Start of Block

(* ===== verification/FrameStream.v ===== *)
(** * Reading a stream of frames, whatever its bytes (protocol/frame.go, cluster/follower.go,
    cluster/leader.go)

    Every byte stream is a sequence of frames and a rest in which a frame is cut off.
    A receiver gets the frames in order: a frame that does not decode costs nothing but
    itself, as the comment on [ReadFrame] says, and the rest decides the error it ends
    with. *)

From S2P Require Import Prelude GoLang Protocol KvMessages ClusterMessages ClientMessages Messages.
From S2P Require Import WalRecord Os WalWriter Shard Eviction Store Recovery StoreSpec Logs StoreProps.
From S2P Require Import Raft Replication ReplicationProps ReplicaSessions.

(** ** Big-endian numbers, the other way round *)

Lemma unbe_inj d1 : ∀ d2, bytes_ok d1 → bytes_ok d2 → length d1 = length d2 → unbe d1 = unbe d2 → d1 = d2.
Proof.
  induction d1 as [|b1 d1 IH]; intros [|b2 d2] H1 H2 Hl E; try done.
  apply Forall_cons in H1 as [Hb1 H1], H2 as [Hb2 H2]. injection Hl as Hl.
  rewrite !unbe_cons in E by done. pose proof (unbe_range d1 H1) as R1. pose proof (unbe_range d2 H2) as R2.
  assert (len d1 = len d2) as Hll by (unfold len; lia). rewrite <-Hll in E, R2.
  assert (b1 = b2 ∧ unbe d1 = unbe d2) as [-> E'].
  { apply (Z.div_mod_unique (256 ^ len d1)); [by left|by left|lia]. }
  f_equal. by apply IH.
Qed.

Lemma be_unbe d : bytes_ok d → be (length d) (unbe d) = d.
Proof.
  intros Hd. pose proof (unbe_range d Hd) as R. apply unbe_inj; [apply be_byte_ok|done|apply length_be|].
  rewrite unbe_be. apply Z.mod_small. exact R.
Qed.

(** ** Frames and where a stream can break off *)

Definition frame_of (body : gobytes) : gobytes := be 4 (len body) ++ body.

Inductive cut_off : gobytes → error → Prop :=
  | cut_clean : cut_off [] io_EOF
  | cut_header t : 0 < len t < 4 → cut_off t io_ErrUnexpectedEOF
  | cut_before n : 0 < n < 2 ^ 32 → cut_off (be 4 n) io_EOF
  | cut_body n t : 0 < len t < n → n < 2 ^ 32 → cut_off (be 4 n ++ t) io_ErrUnexpectedEOF.

(** What follows a header. *)
Lemma frame_first d : bytes_ok d →
  (∃ e, cut_off d e) ∨ ∃ body rest, d = frame_of body ++ rest ∧ len body < 2 ^ 32.
Proof.
  intros Hd. destruct (decide (d = [])) as [->|Hne]; [left; eexists; constructor|].
  assert (0 < len d) as Hpos by (destruct d; [done|unfold len; simpl; lia]).
  destruct (decide (len d < 4)) as [Hs|Hs]; [left; eexists; by apply cut_header|].
  assert (len (take 4 d) = 4) as Hl4 by (unfold len in *; rewrite length_take; lia).
  assert (bytes_ok (take 4 d)) as Hh by (by apply Forall_take).
  pose proof (unbe_range _ Hh) as R. rewrite Hl4 in R. pose proof (be_unbe _ Hh) as E.
  replace (length (take 4 d)) with 4%nat in E by (unfold len in Hl4; lia).
  set (n := unbe (take 4 d)) in *. rewrite <-(take_drop 4 d). rewrite <-E. set (t := drop 4 d).
  destruct (decide (n ≤ len t)) as [Hn|Hn].
  - right. exists (take (Z.to_nat n) t), (drop (Z.to_nat n) t). unfold frame_of.
    assert (len (take (Z.to_nat n) t) = n) as -> by (unfold len in *; rewrite length_take; lia).
    split; [|lia]. by rewrite <-app_assoc, take_drop.
  - left. destruct t as [|b t'] eqn:Et; [rewrite app_nil_r; eexists; apply cut_before; unfold len in Hn; simpl in Hn; lia|].
    eexists. apply cut_body; [unfold len in *; simpl in *; lia|lia].
Qed.

Lemma frames_decompose n : ∀ d, (length d ≤ n)%nat → bytes_ok d →
  ∃ bodies t e, d = concat (frame_of <$> bodies) ++ t ∧ Forall (λ b, len b < 2 ^ 32) bodies ∧ cut_off t e.
Proof.
  induction n as [|n IH]; intros d Hn Hd.
  { destruct d; [|simpl in Hn; lia]. exists [], [], io_EOF. split_and!; [done|constructor|constructor]. }
  destruct (frame_first d Hd) as [[e He]|(body & rest & -> & Hb)].
  { exists [], d, e. split_and!; [done|constructor|done]. }
  apply Forall_app in Hd as [_ Hr]. destruct (IH rest) as (bodies & t & e & -> & Hbs & Ht); [|done|].
  { unfold frame_of in Hn. rewrite !length_app, length_be in Hn. lia. }
  exists (body :: bodies), t, e. split_and!; [|by constructor|done]. cbn [fmap list_fmap concat]. by rewrite app_assoc.
Qed.

(** ** What [ReadFrame] makes of them *)

Definition decode_frame (body : gobytes) : go Msg :=
  match DecodeMessage registry body with
  | Err e => Err (WrapErrors ErrMalformedMessage (str ": ") e)
  | res => res
  end.

Lemma ReadFrame_body body rest e : len body < 2 ^ 32 →
  ReadFrame registry (Reader (frame_of body ++ rest) e) 0 = (decode_frame body, Reader rest e).
Proof.
  intros Hlen. pose proof (len_nonneg body). unfold ReadFrame, frame_of, frameHeaderSize, decode_frame.
  rewrite <-app_assoc, ReadFull_app by len_lia. go_run. by rewrite ReadFull_app by len_lia.
Qed.

Lemma ReadFrame_cut t e : cut_off t e → (ReadFrame registry (Reader t io_EOF) 0).1 = Err e.
Proof.
  intros Ht. unfold ReadFrame, frameHeaderSize. destruct Ht as [|t Ht|n Hn|n t Ht Hn].
  - by rewrite ReadFull_eof.
  - rewrite ReadFull_short; [done|intros ->; unfold len in Ht; simpl in Ht; lia|lia].
  - rewrite <-(app_nil_r (be 4 n)), ReadFull_app by len_lia. go_run. by rewrite ReadFull_eof by lia.
  - rewrite ReadFull_app by len_lia. go_run. rewrite ReadFull_short; [done|intros ->; unfold len in Ht; simpl in Ht; lia|lia].
Qed.

Lemma cut_off_ends t e : cut_off t e → errors_Is e ErrMalformedMessage = false.
Proof. by destruct 1; vm_compute. Qed.

(** ** The follower's loop *)

(** The records among the frames, up to the first that makes a decoder panic. *)
Fixpoint records_in (bodies : list gobytes) : list ReplicationSync * bool :=
  match bodies with
  | [] => ([], false)
  | body :: bodies =>
      match DecodeMessage registry body with
      | Ok (MReplicationSync s) => let '(ss, p) := records_in bodies in (s :: ss, p)
      | Ok _ | Err _ => records_in bodies
      | Panic => ([], true)
      end
  end.

Lemma sync_loop_frames {P W} {PP : Policy P} {LW : Log W} ord now t e bodies : cut_off t e →
  Forall (λ b, len b < 2 ^ 32) bodies → ∀ (fd : KVStore P W) acks fuel, (length bodies < fuel)%nat →
  sync_loop fuel ord now (Reader (concat (frame_of <$> bodies) ++ t) io_EOF) fd acks =
  Some (if (records_in bodies).2 then Panic else Err e, apply_all ord fd (records_in bodies).1 now,
        acks ++ ack_frames (records_in bodies).1).
Proof.
  intros Ht. induction 1 as [|body bodies Hb _ IH]; intros fd acks [|fuel] Hf; simpl length in Hf; try lia.
  - cbn [fmap list_fmap concat sync_loop records_in app fst snd]. pose proof (ReadFrame_cut t e Ht) as Hr.
    destruct (ReadFrame registry (Reader t io_EOF) 0) as [res rd]. simpl in Hr. subst res.
    rewrite (cut_off_ends _ _ Ht). unfold ack_frames. simpl. by rewrite app_nil_r.
  - cbn [fmap list_fmap concat sync_loop records_in]. rewrite <-app_assoc, ReadFrame_body by done. unfold decode_frame.
    destruct (DecodeMessage registry body) as [msg|err|]; [|by rewrite IH by lia|].
    + destruct msg; try (by rewrite IH by lia). rewrite WriteFrame_bytes, IH by lia.
      destruct (records_in bodies) as [ss p]. cbn [fst snd]. unfold apply_all, ack_frames. cbn [foldl fmap list_fmap concat].
      by rewrite <-app_assoc.
    + unfold ack_frames. simpl. by rewrite app_nil_r.
Qed.

(** ** The leader's reader of acknowledgements *)

(** Whether the first frame that does not decode makes its decoder panic. *)
Fixpoint panics_first (bodies : list gobytes) : bool :=
  match bodies with
  | [] => false
  | body :: bodies =>
      match DecodeMessage registry body with Ok _ => panics_first bodies | Err _ => false | Panic => true end
  end.

Lemma drain_frames t e bodies : cut_off t e → Forall (λ b, len b < 2 ^ 32) bodies → ∀ fuel, (length bodies < fuel)%nat →
  ∃ res, drain fuel (Reader (concat (frame_of <$> bodies) ++ t) io_EOF) = Some res ∧
    (res = Panic ↔ panics_first bodies = true).
Proof.
  intros Ht. induction 1 as [|body bodies Hb _ IH]; intros [|fuel] Hf; simpl length in Hf; try lia.
  - cbn [fmap list_fmap concat drain app panics_first]. pose proof (ReadFrame_cut t e Ht) as Hr.
    destruct (ReadFrame registry (Reader t io_EOF) 0) as [res rd]. simpl in Hr. subst res. by eexists.
  - cbn [fmap list_fmap concat drain panics_first]. rewrite <-app_assoc, ReadFrame_body by done. unfold decode_frame.
    destruct (DecodeMessage registry body) as [msg|err|]; [apply IH; lia|by eexists|by eexists].
Qed.

Lemma length_bodies bodies : (length bodies ≤ length (concat (frame_of <$> bodies)))%nat.
Proof.
  induction bodies as [|b bodies IH]; [done|]. cbn [fmap list_fmap concat length]. unfold frame_of at 1.
  rewrite !length_app, length_be. lia.
Qed.

(** C18.  Receivers of any stream of bytes: the stream is a sequence of frames and a rest in
    which a frame is cut off.  The loop of [syncWithLeader] applies exactly the
    replication records among the frames, in order, and acknowledges each; a frame that
    does not decode and a message of another type are skipped; it ends with the error of
    the rest ([io.EOF] at a frame boundary, and also right after a header), or with the
    panic of the first frame whose decoder panics.  The leader's [drainAcks] ends at the
    first frame that does not decode or at the rest, and then removes the follower, unless
    that frame's decoder panics. *)
Theorem follower_reads_stream {P W} {PP : Policy P} {LW : Log W} ord now d (fd : KVStore P W) l nt a : bytes_ok d →
  ∃ bodies t e, d = concat (frame_of <$> bodies) ++ t ∧ cut_off t e ∧
    sync_loop (S (length d)) ord now (Reader d io_EOF) fd [] =
      Some (if (records_in bodies).2 then Panic else Err e, apply_all ord fd (records_in bodies).1 now,
            ack_frames (records_in bodies).1) ∧
    drainAcks (S (length d)) l nt a (Reader d io_EOF) =
      Some (if panics_first bodies then Panic else Ok (removeFollower l nt a)).
Proof.
  intros Hd. destruct (frames_decompose (length d) d) as (bodies & t & e & E & Hb & Ht); [done|done|].
  exists bodies, t, e. pose proof (length_bodies bodies).
  assert (length bodies < S (length d))%nat as Hf by (rewrite E, length_app; lia). split_and!; [done|done| |].
  - rewrite E at 2. by rewrite (sync_loop_frames _ _ t e bodies).
  - unfold drainAcks. destruct (drain_frames t e bodies Ht Hb _ Hf) as (res & Er & Hp). rewrite <-E in Er. rewrite Er.
    cbn [mbind option_bind]. destruct (panics_first bodies); [by rewrite (proj2 Hp)|].
    destruct res; [done|done|]. by destruct Hp as [Hp _]; specialize (Hp eq_refl).
Qed.

(** A stream with a record, a frame that does not decode, an empty frame, a message a
    follower does not expect, another record, and the beginning of a third. *)
Definition ex_sync (i : Z) (k : gostring) : Msg := MReplicationSync (mkReplicationSync i wal.OpSet k [7] 99).
Definition ex_bodies : list gobytes :=
  [drop 4 (frame_bytes (ex_sync 1 (str "a"))); [255; 0]; []; drop 4 (frame_bytes (MReplicationAck (mkReplicationAck 5)));
   drop 4 (frame_bytes (ex_sync 2 (str "b")))].
Definition ex_stream_bytes : gobytes :=
  concat (frame_of <$> ex_bodies) ++ take 9 (frame_bytes (ex_sync 3 (str "c"))).

Example ex_stream_records :
  (records_in ex_bodies = ([mkReplicationSync 1 wal.OpSet (str "a") [7] 99; mkReplicationSync 2 wal.OpSet (str "b") [7] 99], false)) ∧
  (λ x, x.1.1) <$> sync_loop (S (length ex_stream_bytes)) (any_order 0%nat) 0 (Reader ex_stream_bytes io_EOF) ex_follower [] =
    Some (Err io_ErrUnexpectedEOF).
Proof. split; vm_compute; reflexivity. Qed.

Lemma follower_reads_stream_witness :
  ∃ bodies t e, ex_stream_bytes = concat (frame_of <$> bodies) ++ t ∧ cut_off t e ∧
    sync_loop (S (length ex_stream_bytes)) (any_order 0%nat) 0 (Reader ex_stream_bytes io_EOF) ex_follower [] =
      Some (if (records_in bodies).2 then Panic else Err e, apply_all (any_order 0%nat) ex_follower (records_in bodies).1 0,
            ack_frames (records_in bodies).1) ∧
    drainAcks (S (length ex_stream_bytes)) newLeader ∅ (str "b:1") (Reader ex_stream_bytes io_EOF) =
      Some (if panics_first bodies then Panic else Ok (removeFollower newLeader ∅ (str "b:1"))).
Proof.
  apply (follower_reads_stream (any_order 0%nat) 0 ex_stream_bytes ex_follower newLeader ∅ (str "b:1")).
  refine (bool_decide_eq_true_1 _ _). vm_compute. reflexivity.
Defined.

End of Block

> [WORK TO COMPLETE]
Show the lines above that have the word "Fixpoint".

> [OUTPUT]
Fixpoint records_in (bodies : list gobytes) : list ReplicationSync * bool :=
Fixpoint panics_first (bodies : list gobytes) : bool :=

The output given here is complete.